Commercio, impugnata la legge

Il governo: sui centri commerciali crea disparità tra gli operatori

PESCARA. La legge regionale del commercio crea disparità tra gli operatori. Con queste motivazioni il governo nazionale ha impugnato la riforma davanti alla Corte costituzionale.

Due i punti contestati dal ministro Raffaele Fitto: la disciplina sulla vendita dei farmaci da banco, e soprattutto la norma sull'apertura domenicale e festiva dei centri commerciali.

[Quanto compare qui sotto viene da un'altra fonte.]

(** The sandbox has the container of a configuration, and it is stopped. *)
Definition halted (c : ContainerConfig) : Prop :=
  exists l, sb_containers s !! cc_ID c = Some l /\ cs_State (c_state (cont_at (sb_mem s) l)) = StateStopped.
#[export] Instance halted_dec c : Decision (halted c).
Proof.
  refine (match sb_containers s !! cc_ID c as o return sb_containers s !! cc_ID c = o -> _ with
          | Some l => fun E => cast_if (decide (cs_State (c_state (cont_at (sb_mem s) l)) = StateStopped))
          | None => fun E => right _ end eq_refl); unfold halted; naive_solver congruence.
Defined.

Lemma is_stopped_halted c : is_stopped s c = false <-> ~ halted c.
Proof.
  unfold is_stopped, halted. destruct (sb_containers s !! cc_ID c) as [l|]; [|naive_solver].
  rw bool_decide_eq_false. naive_solver.
Qed.

(** What the resources of a container, if they have a memory section, ask for. *)
Definition asked (c : ContainerConfig) : Z :=
  match memory_of (sb_mem s) c with
  | Some m => Z.max 0 (default 0 (mem_Limit m)) + sumZ (rs_HugepageLimits (cc_Resources c))
  | None => 0
  end.

Lemma memory_demand_asked c : memory_demand c = asked c.
Proof.
  unfold memory_demand, asked, memory_limit. destruct (memory_of (sb_mem s) c) as [m|]; [|done]. f_equal.
  destruct (mem_Limit m) as [l|]; simpl; [|done]. destruct (Z.ltb_spec 0 l); lia.
Qed.
(* ===== verification/StopSpec.v ===== *)
(** * Stopping

    A forced [Stop] goes through whatever the agent, the hypervisor and the
    network answer: as long as the state can be written to disk it succeeds,
    and the sandbox and its containers are stopped. *)
From S2P Require Import Prelude GoStr Types CPUSet Utils Devices DeviceManager Hypervisor State Persist Mounts.
From S2P Require Import Interfaces Receiver Resources Container Sandbox Frame SandboxSpec LifecycleSpec.
Import Types.Lifecycle Types.Caps Devices.Config Devices.Drivers Devices.DriversSpec.
Import DeviceManager.DeviceManager HypervisorConf State Persist Mounts Interfaces Receiver Resources Containers Sandboxes.
Import Frames Calls Lifecycles.

Module Stopping.

Section Forced.
Context {W : Type} `{GoRange} `{GoAppend} `{Hypervisor W} `{Agent W} `{FilesystemSharer W}
  `{ResourceController W} `{!Store W} `{HostOS W}.

(** Writing to disk always works. *)
Definition saves : Prop := does (fun _ => True) Sandbox_Save.

Definition goes {A} (m : M (Sys W) A) : Prop := does (fun _ => True) m.

Lemma goes_ignore {A} (m : M (Sys W) A) : goes (ignore_err m).
Proof. apply does_bind; [by apply does_try|]. intros _. by apply does_ret. Qed.
Lemma goes_forced {A} (m : M (Sys W) A) : goes (unless_forced true m).
Proof. apply does_bind; [by apply does_try|]. intros [a|e]; by apply does_ret. Qed.
Lemma goes_readS {A} (f : Sandbox W -> A) : goes (readS f).
Proof. by apply does_gets. Qed.

(** Only the container at [l] changes its state. *)
Definition others (l : nat) (s s' : Sandbox W) : Prop := forall l', l' <> l -> state_of s' l' = state_of s l'.

#[local] Instance others_preorder l : PreOrder (others l).
Proof. unfold others. split; [done|]. intros s1 s2 s3 H12 H23 l' Hl. by rw H23 // H12. Qed.

#[local] Instance others_frame l : Frame (on_sandbox (others l)).
Proof.
  apply on_sandbox_frame; [apply _|..].
  - by intros s s' (_ & _ & Hs)%still_state l' _.
  - by intros s s' (_ & _ & Hs)%untouched_state l' _.
  - intros l' f s Hf l'' _. by apply benign_state.
Qed.

Lemma others_stop l force : stays (on_sandbox (others l)) (stop l force).
Proof.
  unfold stop, setContainerState. stays. intros w l' Hl. simpl. rw state_of_set. by rw bool_decide_false.
Qed.

Context (Hsaves : saves).

Lemma setContainerState_does l st :
  st <> "" -> does (fun w => state_of (w_recv w) l = st) (setContainerState l st).
Proof.
  intros Hst. unfold setContainerState. rw bool_decide_false //. apply does_then; [|by intros _|].
  - apply does_modify. intros w. simpl. rw state_of_set. by rw bool_decide_true.
  - intros _. apply same_states_keeps. stays.
Qed.

(** A forced stop of a container in a valid state. *)
Lemma stop_forced l w :
  valid (state_of (w_recv w) l) = true ->
  exists w', stop l true w = (Ok tt, w') /\ state_of (w_recv w') l = StateStopped.
Proof.
  intros Hv. unfold stop. unfold cont at 1. rw readS_bind.
  change (cs_State (c_state (cont_at (sb_mem (w_recv w)) l))) with (state_of (w_recv w) l).
  case_bool_decide as E; [by exists w|].
  unfold ContainerState_ValidTransition. change (cs_State _) with (state_of (w_recv w) l).
  assert (V : validTransition (state_of (w_recv w) l) (state_of (w_recv w) l) StateStopped = Ok tt).
  { apply validTransition_edge. split; [done|]. by apply valid_stop. }
  rw V. unfold lift. unfold mbind at 1, M_bind at 1.
  apply (does_unit (fun w => state_of (w_recv w) l = StateStopped)).
  apply does_bind; [apply goes_ignore|intros _]. apply does_bind; [apply goes_readS|intros c].
  apply does_bind; [apply goes_ignore|intros _].
  apply does_finally; [|apply same_states_keeps; stays].
  apply does_bind; [apply goes_readS|intros c']. do 5 (apply does_bind; [apply goes_forced|intros _]).
  by apply setContainerState_does.
Qed.

(** ... and of all containers, one after the other. *)
Lemma stop_all_forced ls w :
  (forall l, l ∈ ls -> valid (state_of (w_recv w) l) = true) ->
  exists w', for_each ls (fun l => stop l true) w = (Ok tt, w') /\
    forall l, l ∈ ls \/ state_of (w_recv w) l = StateStopped -> state_of (w_recv w') l = StateStopped.
Proof.
  revert w. induction ls as [|l ls IH]; intros w Hv; [exists w; set_solver|].
  destruct (stop_forced l w) as (w1 & E1 & Hl); [apply Hv; by left|].
  pose proof (others_stop l true w) as Ho. rw E1 in Ho. unfold on_sandbox, others in Ho. simpl in Ho.
  assert (Hstop : forall l', state_of (w_recv w) l' = StateStopped -> state_of (w_recv w1) l' = StateStopped).
  { intros l' Hl'. destruct (decide (l' = l)) as [->|Hne]; [done|by rw Ho]. }
  destruct (IH w1) as (w2 & E2 & Hall).
  { intros l' Hl'. destruct (decide (l' = l)) as [->|Hne]; [by rw Hl|rw Ho //]. apply Hv. by right. }
  exists w2. split; [simpl; unfold mbind, M_bind; by rw E1|].
  intros l' [[->|Hin]%elem_of_cons|Hst]; apply Hall; auto.
Qed.

Lemma cleanSwap_goes : goes cleanSwap.
Proof.
  apply does_bind; [apply goes_readS|intros devs]. apply does_for_each; [done|]. intros d _. apply goes_ignore.
Qed.

(** What [Stop] does once the containers are stopped. *)
Definition in_state (st : StateString) (w : Sys W) : Prop := sandbox_state_of (w_recv w) = st.

Lemma calm_in_state {A} st (m : M (Sys W) A) : stays (on_sandbox calm) m -> stays (keeps (in_state st)) m.
Proof. intros Hm w Hw. etrans; [apply (Hm w)|exact Hw]. Qed.

Lemma teardown_does : does (in_state StateStopped)
  (_ ← unless_forced true stopVM;
   cw ← readS sb_cw;
   _ ← when cw (ignore_err (onW cw_stop));
   _ ← setSandboxState StateStopped;
   _ ← unless_forced true (onW nw_RemoveEndpoints);
   _ ← storeSandbox;
   _ ← unless_forced true (onW ag_disconnect);
   cleanSwap).
Proof.
  apply does_bind; [apply goes_forced|intros _]. apply does_bind; [apply goes_readS|intros cw].
  apply does_bind; [apply does_when; [done|intros _; apply goes_ignore]|intros _].
  apply does_then; [by apply does_modify| |]; intros _; [|apply calm_in_state; unfold storeSandbox; stays].
  apply does_bind; [apply goes_forced|intros _]. apply does_bind; [exact Hsaves|intros _].
  apply does_bind; [apply goes_forced|intros _]. apply cleanSwap_goes.
Qed.

(** C18. A forced stop cannot be held up: if the state can be saved, stopping a
    ready, running or paused sandbox whose containers are in valid states
    succeeds whatever the agent, the hypervisor and the network answer, and
    leaves the sandbox and each of its containers stopped. *)
Theorem Stop_forced (w : Sys W) :
  edge (sandbox_state_of (w_recv w)) StateStopped ->
  (forall l, l ∈ all_containers (w_recv w) -> valid (state_of (w_recv w) l) = true) ->
  exists w', Stop true w = (Ok tt, w') /\ sandbox_state_of (w_recv w') = StateStopped /\
    forall l, l ∈ all_containers (w_recv w) -> state_of (w_recv w') l = StateStopped.
Proof.
  intros He Hv. unfold Stop. rw readS_bind bool_decide_false; [by apply edge_not_stopped|].
  assert (V : SandboxState_ValidTransition (sb_state (w_recv w)) (ss_State (sb_state (w_recv w))) StateStopped = Ok tt)
    by by apply validTransition_edge.
  rw V. unfold lift. unfold mbind at 1, M_bind at 1. rw readS_bind.
  destruct (stop_all_forced (all_containers (w_recv w)) w Hv) as (w1 & E1 & Hall).
  unfold mbind at 1, M_bind at 1. rw E1.
  edestruct (does_unit_stays (in_state StateStopped) (on_sandbox same_states)) as (w2 & E2 & Hs & Hsame);
    [apply teardown_does| |].
  { unfold storeSandbox, setSandboxState. stays. }
  exists w2. split_and!; [exact E2|exact Hs|]. intros l Hl. rw (Hsame l). apply Hall. by left.
Qed.

End Forced.
End Stopping.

Rispetto al primo punto la legge regionale prevede all'articolo 5, comma 1, che gli esercizi commerciali che possono effettuare attività di vendita al pubblico dei farmaci da banco o di automedicazione debbano avere superfici minime prestabilite. Il governo nota però che «tali limitazioni di superficie non sono invece previste dalle disposizioni nazionali, pertanto determinano una non giustificabile disparità di trattamento con i soggetti esercenti la medesima attività nelle altre zone del territorio nazionale». La Regione dunque «ponendo limiti e vincoli alla distribuzione commerciale concernete la vendita dei farmaci da banco, risulta eccedere» dalle sue competenze «incidendo sull'assetto concorrenziale nel mercato della distribuzione commerciale e quindi risultando invasiva della competenza statale in materia di tutela della concorrenza».

Il secondo punto considerato incostituzionale dal governo prevede riguarda l'articolo 34 comma 3, nel quale si prevede che gli esercizi commerciali possano derogare dall'obbligo di chiusura domenicale e festiva, per un numero di 40 giornate nell'arco dell'anno.

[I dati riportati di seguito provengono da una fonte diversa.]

(** The size of a pod sandbox: quota over period gives the virtual CPUs,
    rounded up, and the memory limit the megabytes; but a limit of 2 GiB or more
    does not fit the 32 bits it is parsed with and counts as nothing. *)
Theorem CalculateSandboxSizing_spec spec m quota period memory :
  spec_Annotations spec = Some m ->
  m !! SandboxCPUQuota = Some (Itoa quota) -> m !! SandboxCPUPeriod = Some (Itoa period) ->
  m !! SandboxMem = Some (Itoa memory) ->
  0 <= quota < 2 ^ 31 -> 1000 <= period < 2 ^ 32 -> 0 <= memory < 2 ^ 63 ->
  CalculateSandboxSizing spec =
    ((quota * 1000 / period + 999) / 1000, if memory <? 2 ^ 31 then memory / 2 ^ 20 else 0).
Proof.
  intros Hs Hq Hp Hm Bq Bp Bm. unfold CalculateSandboxSizing, calculateVMResources. rw Hs.
  rw (size_anno_Itoa m SandboxCPUQuota quota 32); [lia|lia|done|].
  rw (size_anno_Itoa m SandboxMem memory 32); [lia|lia|done|]. rw (_ : (quota <? 2 ^ (32 - 1)) = true); [apply Z.ltb_lt; lia|].
  rw (_ : size_anno m SandboxCPUPeriod _ = period).
  { unfold size_anno. rw Hp Itoa_nonneg; [lia|]. rw ParseUint_FormatUint; [lia|lia|done]. }
  rw vcpus_exact; [lia|lia|]. change (32 - 1) with 31. f_equal.
  destruct (Z.ltb_spec memory (2 ^ 31)); [|done]. rw (proj2 (Z.ltb_ge _ _)); [lia|].
  rw Z.div_div; [lia|lia|]. change (1024 * 1024) with (2 ^ 20). apply u32_small. unfold maxUint32.
  split; [apply Z.div_pos; lia|]. apply Z.div_le_upper_bound; lia.
Qed.

(** A variable of the environment whose value contains an equals sign loses
    everything from there on when a container is created. *)
Theorem cmdEnvs_cut k v w envs :
  str_mem "=" k = false -> str_mem "=" v = false ->
  cmdEnvs [k +:+ "=" +:+ v +:+ "=" +:+ w] envs = envs ++ [mkEnvVar k v].
Proof. intros Hk Hv. unfold cmdEnvs. simpl. by rw !Split_app. Qed.

(** ** The configuration of a container *)

Lemma first_key_insert keys key v m : key ∉ keys -> first_key keys (<[key := v]> m) = first_key keys m.
Proof.
  induction keys as [|k ks IH]; intros Hk; simpl; [done|]. rw lookup_insert_ne; [set_solver|].
  destruct (m !! k); [done|]. apply IH. set_solver.
Qed.

Lemma oci_ContainerType_insert key v spec :
  key ∉ CRIContainerTypeKeyList ->
  oci_ContainerType (spec <| spec_Annotations ::= fmap <[key := v]> |>) = oci_ContainerType spec.
Proof.
  intros Hk. unfold oci_ContainerType.
  assert (E : annos (spec <| spec_Annotations ::= fmap <[key := v]> |>) =
    match spec_Annotations spec with Some m => <[key := v]> m | None => ∅ end)
    by (unfold annos, update; simpl; by destruct (spec_Annotations spec)).
  rw E. unfold annos. destruct (spec_Annotations spec); [by rw first_key_insert|done].
Qed.

(** The configuration of a container: its annotations are those of the
    specification with the bundle and the type of the container filled in, and
    unless there were none the specification now has them too, because the two
    share a map; the root file system is below the bundle unless its path is
    absolute; and the devices and mounts are those listed. *)
Theorem ContainerConfig_spec bundlePath cid console detach spec c spec' :
  oci_ContainerConfig bundlePath cid console detach spec = (Ok c, spec') ->
  exists root process t,
    spec_Root spec = Some root /\ spec_Process spec = Some process /\ oci_ContainerType spec = Ok t /\
    cc_Annotations c = <[ContainerTypeKey := t]> (<[BundlePathKey := bundlePath]> (annos spec)) /\
    spec_Annotations spec' = (fun _ => cc_Annotations c) <$> spec_Annotations spec /\
    cc_RootFs c = mkRootFs "" (rootfs_target bundlePath (sr_Path root)) "" [] true /\
    containerDeviceInfos spec = Ok (cc_DeviceInfos c) /\
    cc_Mounts c = newMount <$> spec_Mounts spec.
Proof.
  unfold oci_ContainerConfig, set_anno. munfold. cbn. destruct (spec_Root spec) as [root|]; [|done].
  destruct (spec_Process spec) as [process|]; [|done]. destruct (containerDeviceInfos spec) as [infos|]; [|done].
  cbn. destruct (option_bind _ _ _ _) as [res|]; [|done]. cbn. case_match eqn:Et; [|done].
  intros [= <- <-]. exists root, process, a. cbn. split_and!; try done.
  - rw -Et. symmetry. apply oci_ContainerType_insert. by apply (bool_decide_eq_true_1 (_ ∉ CRIContainerTypeKeyList)); vm_compute.
  - unfold annos. by destruct (spec_Annotations spec).
Qed.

La riforma prevede anche che, limitatamente alla grande distribuzione, le associazioni provinciali delle imprese del commercio, dei consumatori e dei lavoratori dipendenti, aderenti alle organizzazioni maggiormente rappresentative a livello nazionale, «si impegnano ad inserire nei propri atti la garanzia di assicurare a rotazione il riposo ai lavoratori per almeno la metà delle giornate di apertura domenicale o festiva, e a sostituire i lavoratori a riposo con assunzioni temporanee nelle giornate domenicali e festive, al fine di garantire e implementare l'occupabilità del settore».

Anche in questo caso, osserva il governo, si pongono «in capo ai soli operatori della grande distribuzione commerciale, obblighi nell'ambito dei rapporti contrattuali con i propri lavoratori, che non sono previsti dal dlgs. 114/1998, e sono quindi tali da determinare alterazioni dell'assetto concorrenziale nel settore oltre a risultare invasivi della competenza esclusiva statale nella materia dell'ordinamento civile, considerato che le disposizioni regionali vanno ad incidere sul rapporto di lavoro subordinato disciplinato dagli appositi contratti collettivi di categoria».

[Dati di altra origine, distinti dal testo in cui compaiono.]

(* ===== verification/Shim.v ===== *)
(** * The containerd shim

    [pkg/containerd-shim-v2] (service.go, create.go, start.go, delete.go,
    wait.go, stream.go, container.go, exec.go, urunc.go, utils.go, errors.go) and
    [pkg/katautils/create.go]: the service containerd talks to, over the sandbox
    of [Sandbox].

    A call holds the mutex of the service from beginning to end, so it is one
    step, a computation on [Shim].  Three calls can stop in the middle, at an
    operation on a channel, with the mutex still held: [sv_lock] says where.  The
    goroutines a call leaves behind are [sv_threads]; each moves on its own.  A
    channel that is only closed is a boolean, the channel for the exit code a
    buffer of one element.  The events sent to containerd are a list; the
    goroutine that forwards them, metrics, tracing and the management server are
    left out, and so are the timeout of a creation, the events for memory
    shortage and the map from errors to gRPC codes. *)
From S2P Require Import Prelude GoStr Types Utils Devices DeviceManager Hypervisor State Persist Mounts Interfaces.
From S2P Require Import Receiver Resources Container Sandbox Frame Files Urunc Oci UruncCmd.
Import Filepath Types.Lifecycle Types.Assets Devices.Config DeviceManager.DeviceManager HypervisorConf.
Import State Mounts Interfaces Containers Sandboxes Urunc Oci UruncCmd.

Toccherà ora alla Corte costituzionale decidere se la legge regionale sul commercio viola l'articolo 117 della Costituzione come sostiene l'avvocatura dello Stato. In caso affermativo la Regione sarà chiamata a cancellare proprio quella parte della norma che aveva indotto i sindacati e le organizzazioni datoriali a dare via libera a una sostanziale liberalizzazione delle aperture festive (norma che danneggerebbe i piccoli negozi) in cambio di un potenziale aumento dell'occupazione, anche se in forma precaria, dovuta alla rotazione obbligatoria del personale.